Nobody has any experience with these?


----------



## kaiserduckhelm (May 26, 2005)

Used one once this year. Never had a no wind day, so never saw its true potential. They look great with no wind, and I think they would be killer on the juvies later in the migration.


----------



## slywendy23 (Apr 10, 2007)

I have had a cabelas vortex for 4 years. I used it once for ducks and never shot a duck. But this spring i put a cord and a dimmer on it and two sillosock flyers and shot some juvies. This is the first spring i hunted that Sodak had no wind. The snows would drop from the ozone layer then pause 60 to 70 yards out.

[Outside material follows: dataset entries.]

(* ===== verification/Catalog.v ===== *)
(** * Catalog: the static data and the localization of [constants.ts]

    The exercise library, the premade routines, the initial statistics and
    the Portuguese translations, transcribed field by field, and the two
    functions that localize them.  The objects of [EXERCISE_LIBRARY] are
    named after their ids.  [PREMADE_ROUTINES] reads the clock once, when
    the module is loaded; that reading is its argument. *)

From S2P Require Import Prelude Types.

(** ** The exercise library *)

Definition e1 : Exercise :=
  mkExercise "e1" "Deep Squat Hold"
    "Improves hip mobility and ankle dorsiflexion."
    "Sink into a deep squat, keeping heels flat on the ground. Keep chest up and use elbows to push knees out."
    Hips None (Some 45) 3
    "https://picsum.photos/id/73/400/400" time.

Definition e2 : Exercise :=
  mkExercise "e2" "Cat-Cow Stretch"
    "Mobilizes the spine and relieves tension."
    "Start on all fours. Inhale as you drop your belly (Cow), exhale as you arch your back (Cat)."
    Thoracic (Some 10) None 3
    "https://picsum.photos/id/102/400/400" reps.

Definition e3 : Exercise :=
  mkExercise "e3" "90/90 Hip Switch"
    "Internal and external rotation of the hips."
    "Sit with legs at 90 degree angles. Rotate hips to switch leg positions without using hands if possible."
    Hips (Some 8) None 3
    "https://picsum.photos/id/160/400/400" reps.

Definition e4 : Exercise :=
  mkExercise "e4" "Doorway Pec Stretch"
    "Opens up the chest and shoulders."
    "Place forearms on a doorframe at 90 degrees. Lean forward gently until a stretch is felt in the chest."
    Shoulder None (Some 30) 2
    "https://picsum.photos/id/211/400/400" time.

Definition e5 : Exercise :=
  mkExercise "e5" "Ankle Dorsiflexion"
    "Increases ankle range of motion."
    "Kneel near a wall. Push knee forward over toe towards wall, keeping heel down."
    Ankle None (Some 40) 3
    "https://picsum.photos/id/338/400/400" time.

Definition e6 : Exercise :=
  mkExercise "e6" "World's Greatest Stretch"
    "Targets hips, thoracic spine, and hamstrings."
    "Lunge forward, place opposite hand on floor, and rotate top arm to ceiling."
    FullBody (Some 5) None 3
    "https://picsum.photos/id/425/400/400" reps.

Definition e7 : Exercise :=
  mkExercise "e7" "Wrist Flexor Stretch"
    "Relieves forearm tension."
    "Extend arm with palm facing up. Pull fingers back gently with other hand."
    Wrists None (Some 30) 2
    "https://picsum.photos/id/531/400/400" time.

Definition e8 : Exercise :=
  mkExercise "e8" "Jefferson Curl"
    "Strengthens and lengthens the posterior chain."
    "Stand on a box. Slowly roll your spine down vertebrae by vertebrae, letting a light weight pull you down."
    Hamstrings (Some 5) None 3
    "https://picsum.photos/id/619/400/400" reps.

Definition EXERCISE_LIBRARY : list Exercise :=
  [e1; e2; e3; e4; e5; e6; e7; e8].


(** ** The premade routines *)

Definition pm1 (loadTime : Z) : Routine :=
  mkRoutine "pm1" "Daily Morning Mobility"
    [mkRoutineExercise "e2" 2 10 30;
     mkRoutineExercise "e1" 2 30 30;
     mkRoutineExercise "e6" 2 5 45]
    true loadTime.

Definition pm2 (loadTime : Z) : Routine :=
  mkRoutine "pm2" "Desk Worker Rescue"
    [mkRoutineExercise "e4" 3 30 30;
     mkRoutineExercise "e7" 2 30 30;
     mkRoutineExercise "e2" 3 12 30;
     mkRoutineExercise "e3" 2 8 45]
    true loadTime.

Definition PREMADE_ROUTINES (loadTime : Z) : list Routine :=
  [pm1 loadTime; pm2 loadTime].

Definition INITIAL_STATS : UserStats :=
  mkUserStats 0 0 0 None false.

(** ** Localization *)

(** The fields a translation overrides. *)
Record Translation : Type := mkTranslation {
  t_name : string;
  t_description : string;
  t_detailedDescription : string;
}.

(** [EXERCISE_TRANSLATIONS.pt], keyed by exercise id. *)
Definition EXERCISE_TRANSLATIONS_pt : list (string * Translation) :=
  [
   ("e1",
      mkTranslation "Agachamento Profundo Isométrico"
        "Melhora mobilidade de quadril e tornozelo."
        "Afunde em um agachamento profundo, mantendo os calcanhares no chão. Mantenha o peito erguido e use os cotovelos para empurrar os joelhos para fora.");
   ("e2",
      mkTranslation "Postura Gato-Vaca"
        "Mobiliza a coluna e alivia tensão."
        "Comece em quatro apoios. Inspire ao deixar a barriga descer (Vaca), expire ao arquear as costas (Gato).");
   ("e3",
      mkTranslation "Rotação de Quadril 90/90"
        "Rotação interna e externa dos quadris."
        "Sente-se com as pernas em ângulos de 90 graus. Gire os quadris para trocar a posição das pernas sem usar as mãos, se possível.");
   ("e4",
      mkTranslation "Alongamento de Peitoral"
        "Abre o peito e ombros."
        "Coloque os antebraços no batente da porta a 90 graus. Incline-se para frente suavemente até sentir o alongamento no peito.");
   ("e5",
      mkTranslation "Dorsiflexão de Tornozelo"
        "Aumenta a amplitude de movimento do tornozelo."
        "Ajoelhe-se perto de uma parede. Empurre o joelho para frente sobre o dedo do pé em direção à parede, mantendo o calcanhar no chão.");
   ("e6",
      mkTranslation "O Maior Alongamento do Mundo"
        "Trabalha quadris, coluna torácica e posteriores."
        "Avance em afundo, coloque a mão oposta no chão e gire o braço de cima em direção ao teto.");
   ("e7",
      mkTranslation "Alongamento Flexor de Punho"
        "Alivia tensão no antebraço."
        "Estenda o braço com a palma para cima. Puxe os dedos para trás suavemente com a outra mão.");
   ("e8",
      mkTranslation "Jefferson Curl"
        "Fortalece e alonga a cadeia posterior."
        "Fique em cima de uma caixa. Enrole lentamente a coluna vértebra por vértebra, deixando um peso leve puxá-lo para baixo.")
  ].

(** [PREMADE_TRANSLATIONS.pt], keyed by routine id: the name only. *)
Definition PREMADE_TRANSLATIONS_pt : list (string * string) :=
  [("pm1", "Mobilidade Matinal Diária");
   ("pm2", "Resgate do Trabalhador de Mesa")].

(** [table[key]] on an object used as a dictionary. *)
Definition property {V} (table : list (string * V)) (key : string) : option V :=
  snd <$> List.find (λ kv, bool_decide (kv.1 = key)) table.

(** [{ ...e, ...t }] for an exercise and a translation. *)
Definition spreadExercise (e : Exercise) (t : Translation) : Exercise :=
  mkExercise (ex_id e) (t_name t) (t_description t) (t_detailedDescription t)
    (ex_muscleGroup e) (ex_defaultReps e) (ex_defaultDurationSeconds e)
    (ex_defaultSets e) (ex_thumbnailUrl e) (ex_type e).

(** [{ ...r, ...t }] for a routine and a translated name. *)
Definition spreadRoutine (r : Routine) (name : string) : Routine :=
  mkRoutine (r_id r) name (r_exercises r) (r_isPremium r) (r_createdAt r).

Definition getLocalizedExercises (lang : string) : list Exercise :=
  if bool_decide (lang ≠ "pt") then EXERCISE_LIBRARY
  else
    (λ e, match property EXERCISE_TRANSLATIONS_pt (ex_id e) with
          | Some t => spreadExercise e t
          | None => e
          end) <$> EXERCISE_LIBRARY.

Definition getLocalizedPremadeRoutines (loadTime : Z) (lang : string)
    : list Routine :=
  if bool_decide (lang ≠ "pt") then PREMADE_ROUTINES loadTime
  else
    (λ r, match property PREMADE_TRANSLATIONS_pt (r_id r) with
          | Some t => spreadRoutine r t
          | None => r
          end) <$> PREMADE_ROUTINES loadTime.

(** ** What a routine must satisfy for a session to run on it *)

(** At least one exercise, every exercise with at least one set, a planned
    value that is not negative and a rest that is not negative. *)
Definition routine_ok (r : Routine) : Prop :=
  r_exercises r ≠ [] ∧
  Forall (λ re, 1 ≤ re_sets re ∧ 0 ≤ re_repsOrDuration re ∧ 0 ≤ re_restSeconds re)
    (r_exercises r).

#[export] Instance routine_ok_dec r : Decision (routine_ok r).
Proof. unfold routine_ok. apply _. Defined.

(** Every exercise of the routine is in the library. *)
Definition routine_in (lib : list Exercise) (r : Routine) : Prop :=
  Forall (λ re, re_exerciseId re ∈ ex_id <$> lib) (r_exercises r).

#[export] Instance routine_in_dec lib r : Decision (routine_in lib r).
Proof. unfold routine_in. apply _. Defined.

When it is turned on it will not finish the birds but give you a shot at them. Silosock flyers are more effective on poles then on the vortex. I would show so pics from the four day hunt but i haven't figured that out yet.


----------



## ryan1 (Feb 21, 2006)

I have hunted with some one that had one but with goose magnets. I would say I noticed the samething with birds sucking in but then hanging up at 60-70 yards. You are better of just investing in more decoys.


----------



## dm (Mar 24, 2005)

What do you mean "Iput a dimmer on it"


----------



## Ryan_Todd (Apr 11, 2004)

he put a dimmer switch on it like you have in a house to dim the lights. i was thinking about doing that to ours but i added length to each arm instead.


----------



## slywendy23 (Apr 10, 2007)

sorry i didn't explain it enough. the vortex came with small arms i extended them to ten feet. Plus i added a car heater selector switch which slows it, to half of the speed it used to go. I don't think the household 120v dimmer switch will work because of the voltage differnce. I still can't get any pics displayed on my page to prove i did shoot a couple birds over a small rig of decoys. I think luck has more to do with snow goose hunting than anything. We tried 4doz snow and blue stuffers and we had better luck with 400 silosocks and NW socks.


----------



## USSapper (Sep 26, 2005)

slywendy23 said:


> I still can't get any pics displayed on my page to prove i did shoot a couple birds over a small rig of decoys. .


This should help you along Wendy

http://www.nodakoutdoors.com/imagetutorial.php


----------



## brobones (Mar 10, 2004)

Dimmer switch will not work that is for AC current only. DC current (12volt battery) is much harder to vary, good idea using the fan switch from a blower motor.


----------



## slywendy23 (Apr 10, 2007)

Just practicing! Thanks USSapper for the link and help!


----------